3 Cara Menghitung Modal Usaha, Lengkap dengan Contohnya!

Sebelum memulai usaha, kamu perlu tahu cara menghitung modal usaha dengan tepat. Banyak usaha kecil yang akhirnya kehabisan dana di tengah jalan karena sejak awal tidak menghitung kebutuhan modalnya dengan benar.
Artikel ini akan membahas tentang cara menghitung modal usaha, mulai dari komponen apa saja yang perlu dihitung, metode perhitungan yang bisa kamu pakai, sampai contoh sederhananya. Yuk, simak sampai habis.
Kenapa Menghitung Modal Usaha Itu Penting?
Modal usaha mencakup seluruh dana yang kamu butuhkan agar bisnismu bisa mulai berjalan dan bertahan di bulan-bulan awal.
Kalau modal dihitung asal-asalan, kamu bisa kekurangan dana saat usaha baru berjalan, terutama ketika pemasukan belum stabil.
Kamu juga bisa kesulitan menentukan harga jual karena belum mengetahui berapa banyak biaya yang sudah dikeluarkan.
Selain itu, pengeluaran usaha bisa menjadi sulit dikontrol karena tidak ada perhitungan yang jelas. Kamu pun akan lebih sulit menilai apakah usahamu membutuhkan tambahan modal atau masih bisa berjalan menggunakan dana yang tersedia.
Oleh karena itu, sebelum membuka usaha, luangkan waktu untuk menghitung modal yang kamu butuhkan secara rinci.
Dengan begitu, kamu bisa mengetahui berapa modal yang benar-benar kamu butuhkan sehingga bisa mempersiapkan dana dengan lebih matang.
Baca juga: Ini 10 Cara Memulai Usaha dari Nol yang Perlu Kamu Tahu
Komponen yang Perlu Dihitung dalam Modal Usaha
Sebelum masuk ke rumus, kamu perlu tahu dulu komponen apa saja yang termasuk dalam modal usaha. Umumnya, modal usaha terdiri dari tiga bagian berikut.
- Modal investasi: Dana untuk membeli barang atau aset yang dipakai dalam jangka panjang, misalnya mesin produksi, peralatan toko, komputer, atau kendaraan usaha.
- Modal kerja: Dana yang dipakai untuk kebutuhan produksi sehari-hari, seperti membeli bahan baku, kemasan, atau barang dagangan yang akan dijual kembali.
- Biaya operasional: Pengeluaran rutin bulanan supaya usaha tetap jalan, contohnya sewa tempat, listrik, air, internet, sampai gaji karyawan kalau kamu sudah punya bantuan tenaga kerja.
Selain tiga komponen tersebut, ada baiknya kamu juga menyiapkan dana cadangan. Dana ini bisa digunakan jika pada bulan pertama usahamu belum menghasilkan keuntungan, penjualan masih sepi, atau muncul pengeluaran tidak terduga seperti perbaikan peralatan dan kebutuhan operasional tambahan.

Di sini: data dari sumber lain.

(** * chatask: the streaming message client and the conversation cache

  A shallow embedding of [src/api/chat.ts] (the [ChatAPI.sendMessageStream]
  frame loop) and of [src/contexts/ChatContext.tsx] (the React Query cache
  updates made by the chat context), with the properties the specification
  states about them.

  A JavaScript string is a sequence of UTF-16 code units.  The text a user
  types, which the sources measure, cut and trim ([length], [substring],
  [trim]), is modelled as that sequence ([Utf16.text]).  The texts the
  sources only compare, join or scan for ASCII markers (identifiers,
  timestamps, the lines of the wire format, the messages of the
  authentication provider) are modelled by [string], the operations
  ([split], [startsWith], [slice], [+]) acting position by position.  A
  chunk of the response body is the text that [decoder.decode(value)]
  returns for it; on the 7-bit wire format of the streaming endpoint one
  byte is one character. *)

From Stdlib Require Import Ascii String.
From stdpp Require Import base option list strings gmap pretty.

Set Warnings "-register-all".

(** ** JavaScript string primitives used by the sources *)

Module JS.

Definition newline : ascii := "010"%char.

(** [s.split(sep)] for a one-character separator: the pieces between the
    separators, in order; never the empty array. *)
Fixpoint split (sep : ascii) (s : string) : list string :=
  match s with
  | EmptyString => [EmptyString]
  | String c s' =>
      if Ascii.eqb c sep then EmptyString :: split sep s'
      else match split sep s' with
           | [] => [String c EmptyString]
           | l :: ls => String c l :: ls
           end
  end.

(** [s.startsWith(p)] *)
Definition startsWith (s p : string) : bool := String.prefix p s.

(** [s.slice(n)] for [0 <= n]: the text from position [n] on. *)
Fixpoint slice (n : nat) (s : string) : string :=
  match n, s with
  | O, _ => s
  | S _, EmptyString => EmptyString
  | S n', String _ s' => slice n' s'
  end.

(** The text of a stream given in pieces, joined with no separator. *)
Definition concat (chunks : list string) : string :=
  foldr String.append EmptyString chunks.

End JS.

(** ** Text typed by the user: UTF-16 code units *)

Module Utf16.

(** A JavaScript string as the sequence of its code units, each a number
    below 65536.  [length] counts code units and [substring] cuts between
    them, also inside a surrogate pair. *)
Definition text : Type := list N.

(** A string literal of the sources; the literals are ASCII, one code unit
    per character. *)
Definition literal (s : string) : text :=
  List.map N_of_ascii (list_ascii_of_string s).

(** [s.substring(0, n)] *)
Definition substring0 (n : nat) (s : text) : text := take n s.

(** The code units [trim] removes: WhiteSpace and LineTerminator of
    ECMAScript.  Tab, line feed, vertical tab, form feed, carriage return,
    space, no-break space, U+1680, U+2000 to U+200A, the line and paragraph
    separators U+2028 and U+2029, U+202F, U+205F, U+3000 and the byte order
    mark U+FEFF. *)
Definition isWhiteSpace (c : N) : bool :=
  ((9 <=? c)%N && (c <=? 13)%N)
  || (c =? 32)%N || (c =? 160)%N || (c =? 5760)%N
  || ((8192 <=? c)%N && (c <=? 8202)%N)
  || (c =? 8232)%N || (c =? 8233)%N || (c =? 8239)%N || (c =? 8287)%N
  || (c =? 12288)%N || (c =? 65279)%N.

(** [s.trimStart()], [s.trimEnd()] and [s.trim()] *)
Fixpoint trimStart (s : text) : text :=
  match s with
  | [] => []
  | c :: rest => if isWhiteSpace c then trimStart rest else s
  end.

Fixpoint trimEnd (s : text) : text :=
  match s with
  | [] => []
  | c :: rest =>
      match trimEnd rest with
      | [] => if isWhiteSpace c then [] else [c]
      | kept => c :: kept
      end
  end.

Definition trim (s : text) : text := trimEnd (trimStart s).

(** Truthiness of a string. *)
Definition nonEmpty (s : text) : bool :=
  match s with
  | [] => false
  | _ :: _ => true
  end.

End Utf16.

(** ** JSON values and property access *)

Module Json.

(** A number keeps its literal: the sources never compute with one. *)
Inductive JSON : Type :=
| JNull
| JBool (b : bool)
| JNumber (literal : string)
| JString (s : string)
| JArray (items : list JSON)
| JObject (fields : list (string * JSON)).

(** A JavaScript value as the callbacks receive it: a parsed JSON value, or
    [undefined] for a missing property. *)
Inductive JSValue : Type :=
| JSUndefined
| JSValue_of (j : JSON).

(** The own property [key] of an object literal read by [JSON.parse]: the
    last occurrence of a repeated key wins. *)
Fixpoint lookupField (key : string) (fields : list (string * JSON)) : option JSON :=
  match fields with
  | [] => None
  | (k, v) :: rest =>
      match lookupField key rest with
      | Some v' => Some v'
      | None => if String.eqb k key then Some v else None
      end
  end.

(** [data.key] for a non-index, non-builtin [key]: [None] is the TypeError
    raised on [null]; primitives and arrays have no such property. *)
Definition member (data : JSON) (key : string) : option JSValue :=
  match data with
  | JNull => None
  | JObject fields =>
      Some (match lookupField key fields with
            | Some v => JSValue_of v
            | None => JSUndefined
            end)
  | _ => Some JSUndefined
  end.

(** [data.key] once [data] is known not to be [null]. *)
Definition get (data : JSON) (key : string) : JSValue :=
  default JSUndefined (member data key).

(** *** A reference reader for JSON text

    [JSON.parse] belongs to the platform, so the model of [chat.ts] below
    takes it as a parameter.  [parse] is a reader for the 7-bit JSON the
    streaming endpoint emits (no [\u] escapes); it is what the model is run
    with on concrete streams. *)

Definition quote : ascii := "034"%char.
Definition backslash : ascii := "092"%char.

Definition isWhitespace (c : ascii) : bool :=
  Ascii.eqb c " " || Ascii.eqb c "009" || Ascii.eqb c "010" || Ascii.eqb c "013".

Fixpoint skipWhitespace (s : string) : string :=
  match s with
  | String c r => if isWhitespace c then skipWhitespace r else s
  | EmptyString => s
  end.

Definition unescape (c : ascii) : option ascii :=
  if Ascii.eqb c quote then Some quote
  else if Ascii.eqb c backslash then Some backslash
  else if Ascii.eqb c "/" then Some "/"%char
  else if Ascii.eqb c "b" then Some "008"%char
  else if Ascii.eqb c "f" then Some "012"%char
  else if Ascii.eqb c "n" then Some "010"%char
  else if Ascii.eqb c "r" then Some "013"%char
  else if Ascii.eqb c "t" then Some "009"%char
  else None.

(** The characters of a string literal after its opening quote, and the text
    after its closing quote. *)
Fixpoint readString (s : string) : option (string * string) :=
  match s with
  | EmptyString => None
  | String c r =>
      if Ascii.eqb c quote then Some (EmptyString, r)
      else if Ascii.eqb c backslash then
        match r with
        | String e r' =>
            match unescape e, readString r' with
            | Some ch, Some (str, rest) => Some (String ch str, rest)
            | _, _ => None
            end
        | EmptyString => None
        end
      else if (nat_of_ascii c <? 32)%nat then None
      else match readString r with
           | Some (str, rest) => Some (String c str, rest)
           | None => None
           end
  end.

Definition isDigit (c : ascii) : bool :=
  (48 <=? nat_of_ascii c)%nat && (nat_of_ascii c <=? 57)%nat.

Fixpoint readDigits (s : string) : string * string :=
  match s with
  | String c r =>
      if isDigit c then let '(ds, rest) := readDigits r in (String c ds, rest)
      else (EmptyString, s)
  | EmptyString => (EmptyString, s)
  end.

Dengan adanya dana cadangan, kamu tidak perlu langsung mengambil uang pribadi atau mencari tambahan modal saat menghadapi kondisi tersebut.

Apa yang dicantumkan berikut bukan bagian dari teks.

Lemma grows_visit_value depth (kv : string * pyval) :
  grows (let '(key, value) := kv in
         match value with
         | PyDict fields =>
             model_definition fields ;; search_dict value (depth + 1)%Z
         | PyList l =>
             for_each l
               (fun item =>
                  match item with
                  | PyDict _ => search_dict item (depth + 1)%Z
                  | _ => ret tt
                  end)
         | _ => ret tt
         end).
Proof.
  destruct kv as [key value].
  destruct value as [|b|z|s|elements|fields]; try apply grows_ret.
  - apply grows_for_each. intros item. destruct item; try apply grows_ret.
    apply (grows_search_dict (Z.to_nat (11 - (depth + 1)))). lia.
  - apply grows_bind; [apply grows_model_definition|].
    intros _. apply (grows_search_dict (Z.to_nat (11 - (depth + 1)))). lia.
Qed.

Lemma grows_visit_item depth (item : pyval) :
  grows (match item with
         | PyDict _ => search_dict item (depth + 1)%Z
         | _ => ret tt
         end).
Proof.
  destruct item; try apply grows_ret.
  apply (grows_search_dict (Z.to_nat (11 - (depth + 1)))). lia.
Qed.

(** In a walk that ends without exception, the call on a mapping within
    the depth bound runs the test on each of its dict-valued fields and then
    the call on that field, both without exception. *)
Lemma field_call items depth l1 l2 key fields :
  search_dict (PyDict items) depth l1 = (inr tt, l2) ->
  (depth <= 10)%Z ->
  In (key, PyDict fields) items ->
  exists la lm lb,
    model_definition fields la = (inr tt, lm)
    /\ search_dict (PyDict fields) (depth + 1)%Z lm = (inr tt, lb)
    /\ extends lb l2.
Proof.
  intros H Hd Hin. cbn [search_dict] in H.
  destruct (Z.gtb_spec depth 10); [lia|].
  destruct (for_each_success _ _ (grows_visit_value depth) _ _ H _ Hin)
    as (la & lb & Hbody & Hext).
  apply bind_success in Hbody as ([] & lm & Hm & Hs).
  exists la, lm, lb. auto.
Qed.

Lemma element_call items depth l1 l2 key elements fields :
  search_dict (PyDict items) depth l1 = (inr tt, l2) ->
  (depth <= 10)%Z ->
  In (key, PyList elements) items ->
  In (PyDict fields) elements ->
  exists la lb,
    search_dict (PyDict fields) (depth + 1)%Z la = (inr tt, lb)
    /\ extends lb l2.
Proof.
  intros H Hd Hin Hel. cbn [search_dict] in H.
  destruct (Z.gtb_spec depth 10); [lia|].
  destruct (for_each_success _ _ (grows_visit_value depth) _ _ H _ Hin)
    as (la & lb & Hbody & Hext).
  destruct (for_each_success _ _ (grows_visit_item depth) _ _ Hbody _ Hel)
    as (lc & ld & Hitem & Hext').
  exists lc, ld. split; [exact Hitem|].
  eapply extends_trans; eassumption.
Qed.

Cara Menghitung Modal Usaha
Ada beberapa cara menghitung modal usaha yang bisa kamu gunakan tergantung pada kondisi dan jenis usahamu.

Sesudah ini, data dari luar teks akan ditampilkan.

Lemma render_genre_children (year genre : jsstring) (ms : list movie) :
  render_genre year genre ms
  = Element "div" [("className"%string, str "genre")] []
      [set_textContent genre (createElement "h4");
       Element "ul" [] [] (List.map (render_movie year genre) ms)].
Proof.
  unfold render_genre. cbv zeta.
  unfold createElement. cbn [set_prop appendChild app].
  rewrite (fold_appendChild (render_movie year genre)). reflexivity.
Qed.

Lemma render_year_children (year : jsstring) (gs : genres) :
  render_year year gs
  = Element "div" [("className"%string, str "year")] []
      (set_textContent year (createElement "h3")
       :: List.map (fun g => render_genre year (fst g) (snd g)) gs).
Proof.
  unfold render_year. cbv zeta.
  unfold createElement. cbn [set_prop appendChild app].
  rewrite (fold_appendChild (fun g => render_genre year (fst g) (snd g))).
  reflexivity.
Qed.

Lemma read_genre_render (year genre : jsstring) (ms : list movie) :
  read_genre (render_genre year genre ms) = (genre, List.map movie_title ms).
Proof.
  rewrite render_genre_children. unfold read_genre, first_text.
  cbn [childNodes]. rewrite textContent_set_textContent. f_equal.
  rewrite List.map_map. apply List.map_ext. intros m.
  apply first_text_render_movie.
Qed.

Jadi, kamu tidak perlu menghitung modal dengan semua metode berikut sekaligus. Pilih cara yang paling sesuai dengan kondisi usahamu.
Cara Menghitung | Cocok Digunakan Saat |
Modal investasi + modal kerja + biaya operasional | Kamu baru akan memulai usaha dan ingin mengetahui berapa dana yang perlu disiapkan. |
Modal akhir − laba + prive | Usaha sudah berjalan dan kamu ingin mengetahui perkiraan modal awal berdasarkan kondisi keuangan usaha. |
Biaya peralatan + biaya operasional | Kamu ingin memisahkan dana untuk membeli peralatan dari biaya yang digunakan untuk menjalankan usaha. |
1. Rumus Modal Investasi, Modal Kerja, dan Biaya Operasional
Cara ini paling cocok untuk usaha yang baru mau dimulai. Kamu tinggal menjumlahkan tiga komponen yang sudah dijelaskan di atas.
Rumusnya seperti ini.
Modal Awal = Modal Investasi + Modal Kerja + Biaya Operasional
Untuk menentukan nominal setiap komponen, kamu perlu membuat daftar kebutuhan usaha terlebih dahulu.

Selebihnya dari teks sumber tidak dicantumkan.